Abstract:
TRPV3 is a temperature-sensitive calcium-permeable channel. In previous studies, we noticed prominent TUNEL-positive keratinocytes in patients with Olmsted syndrome and Trpv3+/G568V mice, both of which carry gain-of-function variants in the TRPV3 gene. However, it remains unclear how the keratinocytes die and whether this process contributes to more skin disorders. In this study, we showed that gain-of-function variant or pharmacological activation of TRPV3 resulted in poly(ADP-ribose) polymerase 1 (PARP1)/AIFM1/macrophage migration inhibitory factor axis-mediated parthanatos, which is an underestimated form of cell death in skin diseases. Chelating calcium, scavenging ROS, or inhibiting nitric oxide synthase effectively rescued the parthanatos, indicating that TRPV3 regulates parthanatos through calcium-mediated oxidative stress. Furthermore, inhibiting PARP1 downregulated TSLP and IL33 induced by TRPV3 activation in HaCaT cells, reduced immune cell infiltration, and ameliorated epidermal thickening in Trpv3+/G568V mice. Marked parthanatos was also detected in the skin of MC903-treated mice and patients with atopic dermatitis, whereas inhibiting PARP1 largely alleviated the MC903-induced dermatitis. In addition, stimulating parthanatos in mouse skin with methylnitronitrosoguanidine recapitulated many features of atopic dermatitis. These data demonstrate that the TRPV3-regulated parthanatos-associated PARP1/AIFM1/macrophage migration inhibitory factor axis is a critical contributor to the pathogenesis of Olmsted syndrome and atopic dermatitis, suggesting that modulating the PARP1/AIFM1/macrophage migration inhibitory factor axis is a promising therapy for these conditions.
摘要:
TRPV3是温度敏感的钙渗透通道。在以往的研究中,我们注意到在Olmsted综合征患者和Trpv3+/G568V小鼠中突出的TUNEL阳性角质形成细胞,两者都在TRPV3基因中携带功能获得突变。然而,目前尚不清楚角质形成细胞是如何死亡的,以及这一过程是否会导致更多的皮肤疾病。
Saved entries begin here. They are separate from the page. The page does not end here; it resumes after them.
Definition setAdd (set : list JSValue) (x : JSValue) : list JSValue :=
  if existsb (sameValueZero x) set then set else set ++ [x].

(** [[...new Set(xs)]]: the values of [xs] in the order they first occur. *)
Definition newSet (xs : list JSValue) : list JSValue := fold_left setAdd xs [].

Definition web_research_branch (web_research : JSValue) : Result (option ProcessedEvent * bool) :=
  sources_gathered ← field web_research "sources_gathered";
  let sources := or sources_gathered (JArray []) in
  let numSources := lengthOf sources in
  labels ← mapLabel sources;
  let uniqueLabels := newSet (List.filter truthy labels) in
  exampleLabels ← join (JArray (take 3 uniqueLabels)) (js ", ");
  n ← toString numSources;
  related ← toString (or (JString exampleLabels) (JString (js "N/A")));
  entry (js "Web Research")
        (js "Gathered " ++ n ++ js " sources. Related to: " ++ related ++ js ".").

Definition classify_query_branch (classify_query : JSValue) : Result (option ProcessedEvent * bool) :=
  let needsWebSearch := or (optField classify_query "needs_web_search") (JBool false) in
  let needsKnowledgeSearch := or (optField classify_query "needs_knowledge_search") (JBool false) in
  let searchTypeText :=
    if truthy needsWebSearch && truthy needsKnowledgeSearch then
      globe ++ books ++ js " Web + Knowledge Search"
    else if truthy needsWebSearch then globe ++ js " Web Search"
    else if truthy needsKnowledgeSearch then books ++ js " Knowledge Search"
    else speech ++ js " Direct Answer" in
  entry (magnifier ++ js " Query Classification") (js "Target Node: " ++ searchTypeText).

(** [v !== 1] *)
Definition notOne (v : JSValue) : bool :=
  match v with
  | JNumber n => negb (n =? 1)
  | _ => true
  end.

Definition knowledge_search_branch (knowledge_search : JSValue) : Result (option ProcessedEvent * bool) :=
  knowledge_search_result ← field knowledge_search "knowledge_search_result";
  let results := or knowledge_search_result (JArray []) in
  search_query ← field knowledge_search "search_query";
  let searchQuery := or (optIndex0 search_query) (JString []) in
  let numResults := lengthOf results in
  q ← toString searchQuery;
  n ← toString numResults;
  entry (js "Knowledge Search")
        (js "Searching: " ++ quote ++ q ++ quote ++ js ". Found " ++ n
           ++ js " relevant result" ++ (if notOne numResults then js "s" else [])
           ++ js " in internal knowledge base.").

Definition sufficiency (isSufficient : JSValue) : JSString :=
  if truthy isSufficient then checkMark ++ js " Sufficient"
  else crossMark ++ js " Insufficient".

(** The [reflection] branch. Line 109 ends after [Array.isArray(followUpQueries)]:
    [queriesText] is that boolean. *)
Definition reflection_branch (reflection : JSValue) : Result (option ProcessedEvent * bool) :=
  is_sufficient ← field reflection "is_sufficient";
  let isSufficient := or is_sufficient (JBool false) in
  knowledge_gap ← field reflection "knowledge_gap";
  let knowledgeGap := or knowledge_gap (JString (js "No gap identified")) in
  follow_up_queries ← field reflection "follow_up_queries";
  let followUpQueries := or follow_up_queries (JArray []) in
  let queriesText := JBool (isArray followUpQueries) in
  gap ← toString knowledgeGap;
  queries ← toString queriesText;
  entry (js "Reflection")
        (js "Analysing Web Research Results: " ++ newline ++ sufficiency isSufficient
           ++ js ". " ++ newline ++ js "Reason: " ++ gap
           ++ js ". " ++ newline ++ js "Follow-up Queries: " ++ queries).

Definition knowledge_reflection_branch (knowledge_reflection : JSValue) : Result (option ProcessedEvent * bool) :=
  is_sufficient ← field knowledge_reflection "is_sufficient";
  let isSufficient := or is_sufficient (JBool false) in
  knowledge_gap ← field knowledge_reflection "knowledge_gap";
  let knowledgeGap := or knowledge_gap (JString (js "No gap identified")) in
  follow_up_queries ← field knowledge_reflection "follow_up_queries";
  let followUpQueries := or follow_up_queries (JArray []) in
  queriesText ←
    (if isArray followUpQueries then JString <$> join followUpQueries (js ", ")
     else
       s ← (if nullish followUpQueries then Ok JUndefined
            else JString <$> toString followUpQueries);
       Ok (or s (JString (js "No follow-up queries"))));
  gap ← toString knowledgeGap;
  queries ← toString queriesText;
  entry (js "Knowledge Reflection")
        (js "Analysing Knowledge Search Results: " ++ newline ++ sufficiency isSufficient
           ++ js ". " ++ newline ++ js "Reason: " ++ gap
           ++ js ". " ++ newline ++ js "Follow-up Queries: " ++ queries).

(** The stage keys, in the order the chain tests them. *)
Definition stageKeys : list string :=
  [ "input_guardrail"; "guardrail_block"; "generate_query"; "generate_knowledge_query";
    "web_research"; "classify_query"; "knowledge_search"; "reflection";
    "knowledge_reflection"; "finalize_answer"; "finalize_knowledge_answer" ]%string.

Definition classify (event : JSValue) : Result (option ProcessedEvent * bool) :=
  input_guardrail ← field event "input_guardrail";
  if truthy input_guardrail then input_guardrail_branch input_guardrail else
  guardrail_block ← field event "guardrail_block";
  if truthy guardrail_block then
    entry (shield ++ js " Request Blocked")
          (js "Request has been blocked by security guardrails for policy violations.") else
  generate_query ← field event "generate_query";
  if truthy generate_query then
    generate_query_branch "Generating Search Queries" generate_query else
  generate_knowledge_query ← field event "generate_knowledge_query";
  if truthy generate_knowledge_query then
    generate_query_branch "Generating Knowledge Search Queries" generate_knowledge_query else
  web_research ← field event "web_research";
  if truthy web_research then web_research_branch web_research else
  classify_query ← field event "classify_query";
  if truthy classify_query then classify_query_branch classify_query else
  knowledge_search ← field event "knowledge_search";
  if truthy knowledge_search then knowledge_search_branch knowledge_search else
  reflection ← field event "reflection";
  if truthy reflection then reflection_branch reflection else
  knowledge_reflection ← field event "knowledge_reflection";
  if truthy knowledge_reflection then knowledge_reflection_branch knowledge_reflection else
  finalize_answer ← field event "finalize_answer";
  if truthy finalize_answer then
    finalizeEntry (js "Finalizing Answer") (js "Composing and presenting the final answer.") else
  finalize_knowledge_answer ← field event "finalize_knowledge_answer";
  if truthy finalize_knowledge_answer then
    finalizeEntry (js "Finalizing Knowledge Answer")
                  (js "Composing and presenting the final knowledge-based answer.") else
  Ok (None, false).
在这里,我们表明,TRPV3的功能获得突变或药理激活导致PARP1/AIFM1/MIF轴介导的parthanatos,这是皮肤病中一种被低估的细胞死亡形式。螯合钙,清除活性氧或抑制一氧化氮合酶有效地拯救了parthanatos,表明TRPV3通过钙介导的氧化应激调节parthanatos。此外,抑制PARP1下调由TRPV3活化诱导的HaCaT细胞中的TSLP和IL33,减少免疫细胞浸润,并改善Trpv3+/G568V小鼠的表皮增厚。在MC903治疗的小鼠和特应性皮炎(AD)患者的皮肤中也检测到标记的parthanatos,而抑制PARP1在很大程度上缓解了MC903诱导的皮炎。此外,用甲基硝基亚硝基胍刺激小鼠皮肤中的parthanatos,概括了AD的许多特征。这些数据表明,TRPV3调节的parthanatos相关PARP1/AIFM1/MIF轴是Olmsted综合征和AD发病机理的关键贡献者,提示调节PARP1/AIFM1/MIF轴是治疗这些疾病的有希望的治疗方法。